------ EXTRACTED DATA

(** ** The frame of the settled characters *)

(** X13. When every Character of a constructed Terminal is drawn at its
    input coordinate, the render returns and the buffer shows the wrapped
    input: the cell at row [i + 1] and column [j + 1] of the output area has
    the symbol that the wrapped lines have at that coordinate, and a space
    where the line is shorter. *)
Theorem settled_frame_shows_input (input : str) (w h : Z) (fuel : nat) t out :
  Terminal_init fuel input (w, h) = Ok (t, out) ->
  exists wrapped rows,
    wrap_lines fuel w (Py.splitlines input) [] = Ok wrapped
    /\ _update_terminal_state (output_area t) (settled <$> characters t) = Ok rows
    /\ forall i j : nat,
         Z.of_nat i < top (output_area t) -> Z.of_nat j < right (output_area t) ->
         cell rows i j
         = Some (default SPACE
                   (symbol_at wrapped (mkCoord (Z.of_nat j + 1) (Z.of_nat i + 1)))).
Proof.
  intros Hinit.
  apply Terminal_init_Ok in Hinit as (cs & mw & mh & Hcs & Hmw & Hmh & -> & _).
  apply decompose_input_bounds in Hcs as (wrapped & Hwrap & Hdec & Hbounds).
  rewrite Forall_forall in Hbounds.
  apply max_Ok in Hmw as [_ Hmw], Hmh as [Hmh _].
  rewrite Forall_forall in Hmw.
  apply list_elem_of_fmap in Hmh as (chh & Hmh & Hchh).
  pose proof (Hbounds _ Hchh) as Htop. rewrite <- Hmh in Htop.
  set (area := new_OutputArea (Z.min (h - 1) mh) mw).
  set (chars := filter (fun c => row (input_coord c) <= top area) cs).
  change (output_area (built input w h cs mw mh)) with area.
  change (characters (built input w h cs mw mh)) with chars.
  assert (Hchars : forall c, c ∈ chars <-> c ∈ cs /\ row (input_coord c) <= top area).
  { intros c. unfold chars. rewrite list_elem_of_filter. tauto. }
  assert (Hinside : forall c, c ∈ chars -> inside area (input_coord c)).
  { intros c Hc. apply Hchars in Hc as [Hc Hrow].
    pose proof (Hbounds _ Hc) as [Hcol Hr].
    assert (column (input_coord c) <= mw).
    { apply Hmw. apply list_elem_of_fmap. exists c. auto. }
    unfold inside. simpl in *. lia. }
  destruct (render_inside_returns area (settled <$> chars)) as [rows Hrun];
    [simpl; lia | simpl; lia | |].
  { apply Forall_forall. intros x Hx _.
    apply list_elem_of_fmap in Hx as (c & -> & Hc). apply Hinside. exact Hc. }
  exists wrapped, rows. split; [exact Hwrap | split; [exact Hrun |]].
  intros i j Hi Hj. unfold _update_terminal_state in Hrun.
  destruct (stamp_all_spec _ _ _ _ _ (grid_blank area) Hrun) as [_ Hcell].
  rewrite Hcell. clear Hcell Hrun.
  set (n := Z.to_nat (top area)). set (m := Z.to_nat (right area)).
  assert (Hland : forall c, c ∈ chars ->
            landing n m (settled c)
            = Some (Z.to_nat (row (input_coord c) - 1), Z.to_nat (column (input_coord c) - 1))).
  { intros c Hc. destruct (Hinside c Hc) as [Hr Hcl]. simpl in Hr, Hcl.
    apply landing_inside;
      [reflexivity | unfold n; simpl; lia | unfold m; simpl; lia
       | simpl; lia | simpl; lia ]. }
  destruct (last_stamp n m (settled <$> chars) i j) as [x |] eqn:Hlast; unfold last_stamp in Hlast.
  - apply last_Some_elem_of, list_elem_of_filter in Hlast as [Hx Hin].
    apply list_elem_of_fmap in Hin as (c & -> & Hc).
    rewrite (Hland c Hc) in Hx. injection Hx as Hi' Hj'.
    destruct (Hinside c Hc) as [Hr Hcl]. simpl in Hr, Hcl.
    apply Hchars in Hc as [Hc _]. rewrite Hdec in Hc.
    apply decompose_rows_spec in Hc as (jj & line & ii & s & Hjj & Hii & _ & ->).
    simpl in *. apply lookup_lt_Some in Hjj as Hlt. unfold symbol_at. simpl.
    replace (Z.to_nat (len wrapped - (Z.of_nat i + 1))) with jj by (unfold len in *; lia).
    rewrite Hjj. simpl.
    replace (Z.to_nat (Z.of_nat j + 1 - 1)) with ii by lia.
    rewrite Hii. reflexivity.
  - apply last_None in Hlast.
    rewrite cell_blank by (unfold n, m in *; lia). f_equal.
    destruct (symbol_at wrapped _) as [s |] eqn:Hat; [| reflexivity]. simpl.
    destruct (decide (s = SPACE)) as [-> | Hs]; [reflexivity |]. exfalso.
    unfold symbol_at in Hat. simpl in Hat.
    destruct (wrapped !! Z.to_nat (len wrapped - (Z.of_nat i + 1))) as [line |] eqn:Hline;
      [| discriminate].
    simpl in Hat. replace (Z.to_nat (Z.of_nat j + 1 - 1)) with j in Hat by lia.
    set (c := new_EffectCharacter s (Z.of_nat j + 1)
                (len wrapped - (0 + Z.of_nat (Z.to_nat (len wrapped - (Z.of_nat i + 1)))))).
    assert (Hrow : row (input_coord c) = Z.of_nat i + 1).
    { simpl in *. unfold len in *. lia. }
    assert (Hc : c ∈ chars).
    { apply Hchars. split.
      - rewrite Hdec. apply decompose_rows_spec. eexists _, line, j, s. eauto.
      - rewrite Hrow. lia. }
    assert (Hx : settled c ∈ filter (fun ch => landing n m ch = Some (i, j)) (settled <$> chars)).
    { apply list_elem_of_filter. split.
      - rewrite (Hland c Hc), Hrow. simpl. f_equal. f_equal; lia.
      - apply list_elem_of_fmap. exists c. auto. }
    rewrite Hlast in Hx. inversion Hx.
Qed.

Lemma settled_frame_shows_input_witness :
  exists t out wrapped rows,
    Terminal_init 6 (str_of_string "ab c" ++ [LF] ++ [B]) (3, 24) = Ok (t, out)
    /\ wrapped = [str_of_string "ab "; str_of_string "c"; [B]]
    /\ rows = [[B; SPACE]; str_of_string "c "; str_of_string "ab"]
    /\ wrap_lines 6 3 (Py.splitlines (str_of_string "ab c" ++ [LF] ++ [B])) [] = Ok wrapped
    /\ _update_terminal_state (output_area t) (settled <$> characters t) = Ok rows
    /\ forall i j : nat,
         Z.of_nat i < top (output_area t) -> Z.of_nat j < right (output_area t) ->
         cell rows i j
         = Some (default SPACE
                   (symbol_at wrapped (mkCoord (Z.of_nat j + 1) (Z.of_nat i + 1)))).
Proof.
  pose proof (settled_frame_shows_input (str_of_string "ab c" ++ [LF] ++ [B]) 3 24 6 _ _ eq_refl)
    as (wrapped & rows & Hwrap & Hrun & Hcells).
  eexists _, _, wrapped, rows. split; [reflexivity |].
  split; [| split; [| split; [exact Hwrap | split; [exact Hrun | exact Hcells]]]].
  - vm_compute in Hwrap. injection Hwrap as <-. reflexivity.
  - vm_compute in Hrun. injection Hrun as <-. reflexivity.
Defined.

(** ** The binary string of a character *)

Lemma int_2_snoc (s : str) (d : char) : int_2 (s ++ [d]) = (2 * int_2 s + (d - ZERO))%N.
Proof. unfold int_2. rewrite foldl_app. reflexivity. Qed.

Lemma int_2_format_b_pos (p : positive) : int_2 (format_b_pos p) = Npos p.
Proof.
  induction p as [p IH | p IH |]; simpl; [| | reflexivity];
    rewrite int_2_snoc, IH; unfold ONE, ZERO; lia.
Qed.

Lemma int_2_zeros (k : nat) (s : str) : int_2 (replicate k ZERO ++ s) = int_2 s.
Proof. unfold int_2. induction k as [| k IH]; [reflexivity | exact IH]. Qed.

Lemma format_b_pos_digits (p : positive) :
  Forall (fun d => d = ZERO \/ d = ONE) (format_b_pos p).
Proof.
  induction p as [p IH | p IH |]; simpl.
  - apply Forall_app. split; [exact IH |]. constructor; [right; reflexivity | constructor].
  - apply Forall_app. split; [exact IH |]. constructor; [left; reflexivity | constructor].
  - constructor; [right; reflexivity | constructor].
Qed.

(** The number of digits is the number of bits. *)
Lemma format_b_pos_length (p : positive) (k : nat) :
  (length (format_b_pos p) <= k)%nat <-> Z.pos p < 2 ^ Z.of_nat k.
Proof.
  revert k. induction p as [p IH | p IH |]; intros k; simpl.
  - rewrite length_app. simpl. destruct k as [| k]; [simpl; lia |].
    rewrite Nat2Z.inj_succ, Z.pow_succ_r by lia. specialize (IH k). lia.
  - rewrite length_app. simpl. destruct k as [| k]; [simpl; lia |].
    rewrite Nat2Z.inj_succ, Z.pow_succ_r by lia. specialize (IH k). lia.
  - destruct k as [| k]; [simpl; lia |].
    rewrite Nat2Z.inj_succ, Z.pow_succ_r by lia.
    assert (0 < 2 ^ Z.of_nat k) by (apply Z.pow_pos_nonneg; lia). lia.
Qed.

(** X14. The binary string of a character is its code point in binary: it
    is made of the digits 0 and 1, read as a number in base 2 it gives the
    code point back, and it has at least eight digits, exactly eight for a
    code point below 256 and more only above. *)
Theorem binary_string_roundtrip (ch : EffectCharacter) :
  Forall (fun d => d = ZERO \/ d = ONE) (binary_string ch)
  /\ int_2 (binary_string ch) = symbol ch
  /\ (8 <= length (binary_string ch))%nat
  /\ (length (binary_string ch) = 8%nat <-> (symbol ch < 256)%N).
Proof.
  unfold binary_string, format_08b. generalize (symbol ch) as n. intros n.
  split; [| split; [| split]].
  - apply Forall_app. split; [apply Forall_replicate; auto |].
    destruct n; [| apply format_b_pos_digits].
    constructor; [left; reflexivity | constructor].
  - rewrite int_2_zeros. destruct n; [reflexivity | apply int_2_format_b_pos].
  - rewrite length_app, length_replicate. lia.
  - rewrite length_app, length_replicate.
    destruct n as [| p]; [simpl; split; [lia | reflexivity] |].
    pose proof (format_b_pos_length p 8) as H8. simpl in *. lia.
Qed.

(** ** The paths of the binary representations *)

Lemma distance_zero (c c' : Coord) : distance c c' <= 0 -> c = c'.
Proof.
  destruct c as [x y], c' as [x' y']. unfold distance. simpl. intros H.
  f_equal; lia.
Qed.

Section PathProperties.

Variable randint : nat -> Z -> Z -> Z.
Variable random_coord : nat -> Coord.
Variable random_choice : nat -> orientation.
Variable row_reach : Z.
Hypothesis randint_range : forall k a b, a <= b -> a <= randint k a b <= b.

(** One pass of the body adds one leg, and binds [next_coord] to its end. *)
Lemma path_step_leg (target : Coord) (st : path_state) (last_coord : Coord) :
  last_coord <> target ->
  exists st' c,
    path_step randint row_reach target st last_coord = Ok st'
    /\ path_coords st' = path_coords st ++ [c]
    /\ next_coord st' = Some c
    /\ drawn_leg row_reach target last_coord c.
Proof.
  intros Hne.
  assert (Hfar : 0 < distance last_coord target).
  { destruct (Z_lt_le_dec 0 (distance last_coord target)) as [| Hle]; [assumption |].
    exfalso. apply Hne, distance_zero, Hle. }
  unfold path_step, py_randint, distance in *.
  destruct (last_orientation st); case_bool_decide as Hfree.
  - rewrite bool_decide_true by lia. simpl. eexists _, _.
    split; [reflexivity |]. split; [reflexivity |]. split; [reflexivity |].
    match goal with |- context [randint ?k ?a ?b] =>
      pose proof (randint_range k a b ltac:(lia)) as Hr; revert Hr;
      generalize (randint k a b) end.
    intros r Hr. unfold drawn_leg, leg, distance, direction. simpl.
    split; [| right; left]; repeat case_bool_decide; lia.
  - eexists _, _. split; [reflexivity |]. split; [reflexivity |]. split; [reflexivity |].
    unfold drawn_leg, leg, distance. split; [lia | left; reflexivity].
  - rewrite bool_decide_true by lia. simpl. eexists _, _.
    split; [reflexivity |]. split; [reflexivity |]. split; [reflexivity |].
    match goal with |- context [randint ?k ?a ?b] =>
      pose proof (randint_range k a b ltac:(lia)) as Hr; revert Hr;
      generalize (randint k a b) end.
    intros r Hr. unfold drawn_leg, leg, distance, direction. simpl.
    split; [| right; right]; repeat case_bool_decide; lia.
  - eexists _, _. split; [reflexivity |]. split; [reflexivity |]. split; [reflexivity |].
    unfold drawn_leg, leg, distance. split; [lia | left; reflexivity].
Qed.

(** The loop, from a path whose last coordinate is [last_coord]. *)
Lemma path_loop_walks (target : Coord) (fuel : nat) :
  forall (st : path_state) (walk : list Coord) (last_coord : Coord),
    path_coords st = walk ++ [last_coord] ->
    distance last_coord target <= Z.of_nat fuel ->
    Sorted (drawn_leg row_reach target) (path_coords st) ->
    exists st' more,
      path_loop randint row_reach fuel target st = Ok st'
      /\ path_coords st' = path_coords st ++ more
      /\ last (path_coords st') = Some target
      /\ Sorted (drawn_leg row_reach target) (path_coords st')
      /\ Z.of_nat (length more) <= distance last_coord target
      /\ (last_coord <> target -> next_coord st' = Some target)
      /\ (last_coord = target -> st' = st).
Proof.
  induction fuel as [| fuel IH]; intros st walk last_coord Hpath Hfuel Hsorted.
  - assert (Hdist : 0 <= distance last_coord target) by (unfold distance; lia).
    assert (Heq : last_coord = target) by (apply distance_zero; lia).
    exists st, []. cbn [path_loop]. rewrite app_nil_r, Hpath, last_snoc.
    rewrite bool_decide_false by auto.
    repeat split; auto; try congruence.
  - cbn [path_loop]. rewrite Hpath, last_snoc. case_bool_decide as Hne.
    + destruct (path_step_leg target st last_coord Hne)
        as (st1 & c & Hstep & Hpath1 & Hnext1 & Hleg).
      rewrite Hstep. cbn [bind].
      destruct (IH st1 (path_coords st) c) as (st' & more & Hrun & Hpath' & Hlast & Hs & Hlen & Hn & Hsame).
      * exact Hpath1.
      * destruct Hleg as ((_ & _ & _ & Hlt) & _). lia.
      * rewrite Hpath1. apply Sorted_snoc; [exact Hsorted |].
        rewrite Hpath. constructor. exact Hleg.
      * exists st', (c :: more). rewrite Hrun. split; [reflexivity |].
        rewrite Hpath', Hpath1, <- app_assoc. simpl.
        split; [rewrite <- Hpath; reflexivity |].
        split; [rewrite <- Hlast, Hpath', Hpath1, <- app_assoc; reflexivity |].
        split; [rewrite Hpath', Hpath1, <- app_assoc in Hs; exact Hs |].
        split; [destruct Hleg as ((_ & _ & _ & Hlt) & _); simpl length; lia |].
        split; [| congruence]. intros _.
        destruct (decide (c = target)) as [Hc | Hc]; [| auto].
        rewrite (Hsame Hc), Hnext1, Hc. reflexivity.
    + assert (Heq : last_coord = target) by (destruct (decide (last_coord = target)); tauto).
      exists st, []. rewrite app_nil_r, Hpath, last_snoc.
      repeat split; auto; try congruence.
      simpl. unfold distance. lia.
Qed.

------------

> TASK BRIEF
Give back exactly the lines above, from the line containing "intros i j Hi" through the line containing "assert (Hx : settled", with both end lines and nothing more.

> YOUR SOLUTION
  intros i j Hi Hj. unfold _update_terminal_state in Hrun.
  destruct (stamp_all_spec _ _ _ _ _ (grid_blank area) Hrun) as [_ Hcell].
  rewrite Hcell. clear Hcell Hrun.
  set (n := Z.to_nat (top area)). set (m := Z.to_nat (right area)).
  assert (Hland : forall c, c ∈ chars ->
            landing n m (settled c)
            = Some (Z.to_nat (row (input_coord c) - 1), Z.to_nat (column (input_coord c) - 1))).
  { intros c Hc. destruct (Hinside c Hc) as [Hr Hcl]. simpl in Hr, Hcl.
    apply landing_inside;
      [reflexivity | unfold n; simpl; lia | unfold m; simpl; lia
       | simpl; lia | simpl; lia ]. }
  destruct (last_stamp n m (settled <$> chars) i j) as [x |] eqn:Hlast; unfold last_stamp in Hlast.
  - apply last_Some_elem_of, list_elem_of_filter in Hlast as [Hx Hin].
    apply list_elem_of_fmap in Hin as (c & -> & Hc).
    rewrite (Hland c Hc) in Hx. injection Hx as Hi' Hj'.
    destruct (Hinside c Hc) as [Hr Hcl]. simpl in Hr, Hcl.
    apply Hchars in Hc as [Hc _]. rewrite Hdec in Hc.
    apply decompose_rows_spec in Hc as (jj & line & ii & s & Hjj & Hii & _ & ->).
    simpl in *. apply lookup_lt_Some in Hjj as Hlt. unfold symbol_at. simpl.
    replace (Z.to_nat (len wrapped - (Z.of_nat i + 1))) with jj by (unfold len in *; lia).
    rewrite Hjj. simpl.
    replace (Z.to_nat (Z.of_nat j + 1 - 1)) with ii by lia.
    rewrite Hii. reflexivity.
  - apply last_None in Hlast.
    rewrite cell_blank by (unfold n, m in *; lia). f_equal.
    destruct (symbol_at wrapped _) as [s |] eqn:Hat; [| reflexivity]. simpl.
    destruct (decide (s = SPACE)) as [-> | Hs]; [reflexivity |]. exfalso.
    unfold symbol_at in Hat. simpl in Hat.
    destruct (wrapped !! Z.to_nat (len wrapped - (Z.of_nat i + 1))) as [line |] eqn:Hline;
      [| discriminate].
    simpl in Hat. replace (Z.to_nat (Z.of_nat j + 1 - 1)) with j in Hat by lia.
    set (c := new_EffectCharacter s (Z.of_nat j + 1)
                (len wrapped - (0 + Z.of_nat (Z.to_nat (len wrapped - (Z.of_nat i + 1)))))).
    assert (Hrow : row (input_coord c) = Z.of_nat i + 1).
    { simpl in *. unfold len in *. lia. }
    assert (Hc : c ∈ chars).
    { apply Hchars. split.
      - rewrite Hdec. apply decompose_rows_spec. eexists _, line, j, s. eauto.
      - rewrite Hrow. lia. }
    assert (Hx : settled c ∈ filter (fun ch => landing n m ch = Some (i, j)) (settled <$> chars)).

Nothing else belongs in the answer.